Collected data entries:

(** What a transaction does, from what its block does: a block that fails
    leaves the transaction open, and its writes disappear. *)
Lemma booking_tx_wp {A} (m : prog S BookingE A) (Q : result A -> S -> BookingView -> Prop) s v :
  btx v = None ->
  (forall e, md = Faulty -> Q (Err e) s v) ->
  wp spec m (fun r s v' =>
    match r with
    | Ok x => btx v' = None /\ Q (Ok x) s v'
    | Err e => btx v' <> None /\ forall e', e' = e \/ md = Faulty -> Q (Err e') s (with_btx None v')
    end) s (with_btx (Some []) v) ->
  wp spec (in_transaction m) Q s v.
Proof.
  intros Htx HE Hm. unfold in_transaction. wp_step.
  apply book_call_wp; [|by intros e [[]|[Hf _]]; apply HE]. intros [] v0 ->.
  wp_step. apply book_call_wp; [|by intros e [Hr|[Hf _]]; [by destruct Hr|apply HE]]. intros [] v0 [_ ->].
  do 2 wp_step. eapply wp_mono; [exact Hm|]. intros [x|e] s' v'.
  - intros [Hn HQ]. apply book_call_wp; [|by intros e [[]|[_ []]]]. intros [] v'' ->.
    by replace (with_btx None v') with v' by (destruct v'; cbn in Hn; by subst).
  - intros [Hn HQ]. wp_step. apply book_call_wp.
    + intros [] v'' [_ ->]. wp_step. apply book_call_wp; [|by intros e' [[]|[_ []]]]. intros [] v'' ->.
      apply HQ. by left.
    + intros e' [He|[Hf _]]; [done|]. apply book_call_wp; [|by intros e'' [[]|[_ []]]]. intros [] v'' ->.
      apply HQ. by right.
Qed.

(** Finding the row stored under an id. *)
Lemma find_id_wp id b (Q : result (option LoadedBooking) -> S -> BookingView -> Prop) s v :
  keyed b_id (bookings (btables v)) -> bookings (btables v) !! id = Some b ->
  (forall its, selects (items_of b) (booking_items (btables v)) its -> Q (Ok (Some (mkLoaded b its))) s v) ->
  (forall e, md = Faulty -> Q (Err e) s v) ->
  wp spec (call (BookFindOne (has_id id))) Q s v.
Proof.
  intros Hk Hb HO HE. apply book_call_wp; [|by intros e [[]|[Hf _]]; apply HE].
  pose proof (Hk _ _ Hb) as Hid. intros [[b' its]|] v' (-> & Hs & Hl); cbn in Hs, Hl.
  - destruct Hs as [Hin Hi%String.eqb_eq]. apply (elem_of_rows b_id) in Hin; [|done].
    assert (b' = b) as -> by (rewrite Hi, Hb in Hin; by injection Hin). by apply HO.
  - apply rows_lookup, Hs in Hb. unfold has_id in Hb. by rewrite Hid, String.eqb_refl in Hb.
Qed.

Lemma booking_items_data_spec bookingId seats ds l its :
  booking_items_data bookingId seats ds = Ok l -> Forall2 item_created l its ->
  Forall2 (item_for bookingId seats) ds its.
Proof.
  revert l its. induction ds as [|d ds IH]; intros l its; cbn.
  - intros [= <-] H. by inversion H.
  - destruct (List.find _ seats) as [seat|] eqn:Hf; [|done].
    destruct (booking_items_data bookingId seats ds) as [ds'|]; [|done]. intros [= <-] H.
    inversion H as [|d' i ds'' its' [t Hi] Hits]; subst. constructor; [|by eapply IH].
    exists seat, t. split; [done|]. apply find_some in Hf as [_ Hs%String.eqb_eq].
    unfold item_created in Hi. cbn in Hi. rewrite Hi. cbn. by rewrite Hs.
Qed.

Lemma item_for_items_of bookingId seats ds its i :
  Forall2 (item_for bookingId seats) ds its -> i ∈ its -> bi_bookingId i = bookingId.
Proof.
  intros H. induction H as [|d i' ds its Hi His IH]; intros Hin; [by apply elem_of_nil in Hin|].
  apply elem_of_cons in Hin as [->|Hin]; [|by apply IH]. destruct Hi as (seat & t & _ & ->). done.
Qed.

(** Selecting the items of a booking just inserted with them. *)
Lemma new_items_selected t b its its' :
  keyed bi_id (booking_items t) ->
  (forall j i, booking_items t !! j = Some i -> is_Some (bookings t !! bi_bookingId i)) ->
  bookings t !! b_id b = None -> fresh_rows bi_id its (booking_items t) ->
  (forall i, i ∈ its -> bi_bookingId i = b_id b) ->
  selects (items_of b) (upsert bi_id its (booking_items t)) its' -> its' ≡ₚ its.
Proof.
  intros Hk Hfk Hn Hf Hb. apply selects_upsert_fresh; [done..| |].
  - apply selects_nil. intros i (j & Hj)%elem_of_rows_lookup. unfold items_of.
    apply String.eqb_neq. intros He. apply Hfk in Hj as [b' Hb']. congruence.
  - intros i Hi. apply String.eqb_eq. by apply Hb.
Qed.

Lemma insert_booking_wp dto seats total (Q : result Booking -> S -> BookingView -> Prop) s v :
  booking_wf v ->
  (forall b its, pending_for dto b -> bookings (btables v) !! b_id b = None ->
     Forall2 (item_for (b_id b) seats) (cb_items dto) its -> fresh_rows bi_id its (booking_items (btables v)) ->
     forall b0, b_id b0 = b_id b -> Q (Ok b0) s (with_btables (with_items (upsert bi_id its (booking_items (btables v)))
          (with_bookings (<[b_id b := b]> (bookings (btables v))) (btables v))) v)) ->
  (forall e ws, Q (Err e) s (with_btx (Some ws) v)) ->
  wp spec (insert_booking dto seats total) Q s (with_btx (Some []) v).
Proof.
  intros Hwf HO HE. unfold insert_booking, generateBookingNumber. do 2 wp_step.
  apply now_wp. intros now. wp_step. apply book_call_wp; [|by intros e [[]|[_ []]]]. intros uuid v' ->.
  do 2 wp_step. apply wp_of_result. destruct (first_currency seats) as [currency|e]; [|apply HE].
  wp_step. apply now_wp. intros now'. wp_step.
  apply book_call_wp; [|intros e _; apply HE]. intros b0 v' (_ & Hb0 & Hn & row & [t Hrow] & ->). cbn in Hn.
  wp_step. apply wp_of_result. destruct (booking_items_data _ _ _) as [ds|e] eqn:Hds; [|apply HE].
  wp_step. apply book_call_wp; [|intros e _; apply HE]. intros [] v' (its & Hits & Hf & ->). cbn in Hf.
  wp_step. apply book_call_wp; [|intros e _; apply HE]. intros [] v' (ws & Hws & ->). cbn in Hws. injection Hws as <-.
  wp_step. assert (b_id row = b_id b0) as Hid by by rewrite Hrow.
  specialize (HO row its). rewrite Hid in HO. cbn.
  replace (with_btables _ _) with (with_btables (with_items (upsert bi_id its (booking_items (btables v)))
          (with_bookings (<[b_id b0 := row]> (bookings (btables v))) (btables v))) v).
  - apply HO; [|done..|by eapply booking_items_data_spec|done|done].
    red. rewrite Hrow, Hb0. cbn. split_and!; try done. by exists t.
  - pose proof (wf_no_tx _ Hwf). destruct v; cbn in *; subst. by rewrite Hid.
Qed.

Lemma persistBooking_wp dto seats total (Q : result (option LoadedBooking) -> S -> BookingView -> Prop) s v :
  booking_wf v ->
  (forall l v', persisted dto seats l v v' -> Q (Ok (Some l)) s v') ->
  (forall e, Q (Err e) s v) ->
  (forall e l v', persisted dto seats l v v' -> md = Faulty -> Q (Err e) s v') ->
  wp spec (persistBooking dto seats total) Q s v.
Proof.
  intros Hwf HO HE HX. pose proof (wf_no_tx _ Hwf) as Htx. unfold persistBooking. wp_step.
  apply booking_tx_wp; [done|intros e _; apply HE|].
  assert (forall ws, with_btx None (with_btx (Some ws) v) = v) as Hback by (intros ws; destruct v; cbn in *; by subst).
  apply insert_booking_wp; [done| |].
  - intros b its Hb Hn Hits Hf b0 Hid. split; [done|].
    apply (find_id_wp (b_id b0) b).
    + apply keyed_insert, (wf_bookings _ Hwf).
    + cbn. rewrite Hid. apply lookup_insert_eq.
    + intros its' Hs. cbn in Hs. apply HO. split_and!; try done. exists its. split_and!; try done. cbn [items].
      eapply new_items_selected in Hs; try done; [apply (wf_items _ Hwf)|apply (wf_item_booking _ Hwf)|].
      intros i. by eapply item_for_items_of.
    + intros e Hm. apply (HX e (mkLoaded b its)); [|done]. split_and!; try done. exists its. by split_and!.
  - intros e ws. split; [done|]. intros e' _. rewrite Hback. apply HE.
Qed.
End Proofs.

(** *** Confirming *)

Definition confirmed_row (now : Z) (b : Booking) : Booking :=
  set_b_confirmedAt now (set_b_status BookingStatus.CONFIRMED b).

(** The tables of a confirmation: the CONFIRMED row and its two outbox rows. *)
Definition confirmed (eventId userId : string) (seatIds : list string) (b row : Booking)
    (v v' : BookingView) : Prop :=
  exists its o1 o2,
    selects (items_of b) (booking_items (btables v)) its /\
    outbox_created (seats_sold_outbox row eventId userId seatIds) o1 /\
    outbox_created (confirmed_outbox row eventId its) o2 /\
    fresh_rows o_id [o1; o2] (outbox (btables v)) /\
    v' = with_btables (with_outbox (upsert o_id [o1; o2] (outbox (btables v)))
           (with_bookings (<[b_id row := row]> (bookings (btables v))) (btables v))) v.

*EXERCISE:*
Please reproduce exactly the lines above, beginning with the first and ending with the line that contains "apply book_call_wp; [|by intros e [[]|[Hf _]]; apply HE]. intros", and include nothing outside that range.

*SOLUTION TO THIS EXERCISE:*
(** What a transaction does, from what its block does: a block that fails
    leaves the transaction open, and its writes disappear. *)
Lemma booking_tx_wp {A} (m : prog S BookingE A) (Q : result A -> S -> BookingView -> Prop) s v :
  btx v = None ->
  (forall e, md = Faulty -> Q (Err e) s v) ->
  wp spec m (fun r s v' =>
    match r with
    | Ok x => btx v' = None /\ Q (Ok x) s v'
    | Err e => btx v' <> None /\ forall e', e' = e \/ md = Faulty -> Q (Err e') s (with_btx None v')
    end) s (with_btx (Some []) v) ->
  wp spec (in_transaction m) Q s v.
Proof.
  intros Htx HE Hm. unfold in_transaction. wp_step.
  apply book_call_wp; [|by intros e [[]|[Hf _]]; apply HE]. intros [] v0 ->.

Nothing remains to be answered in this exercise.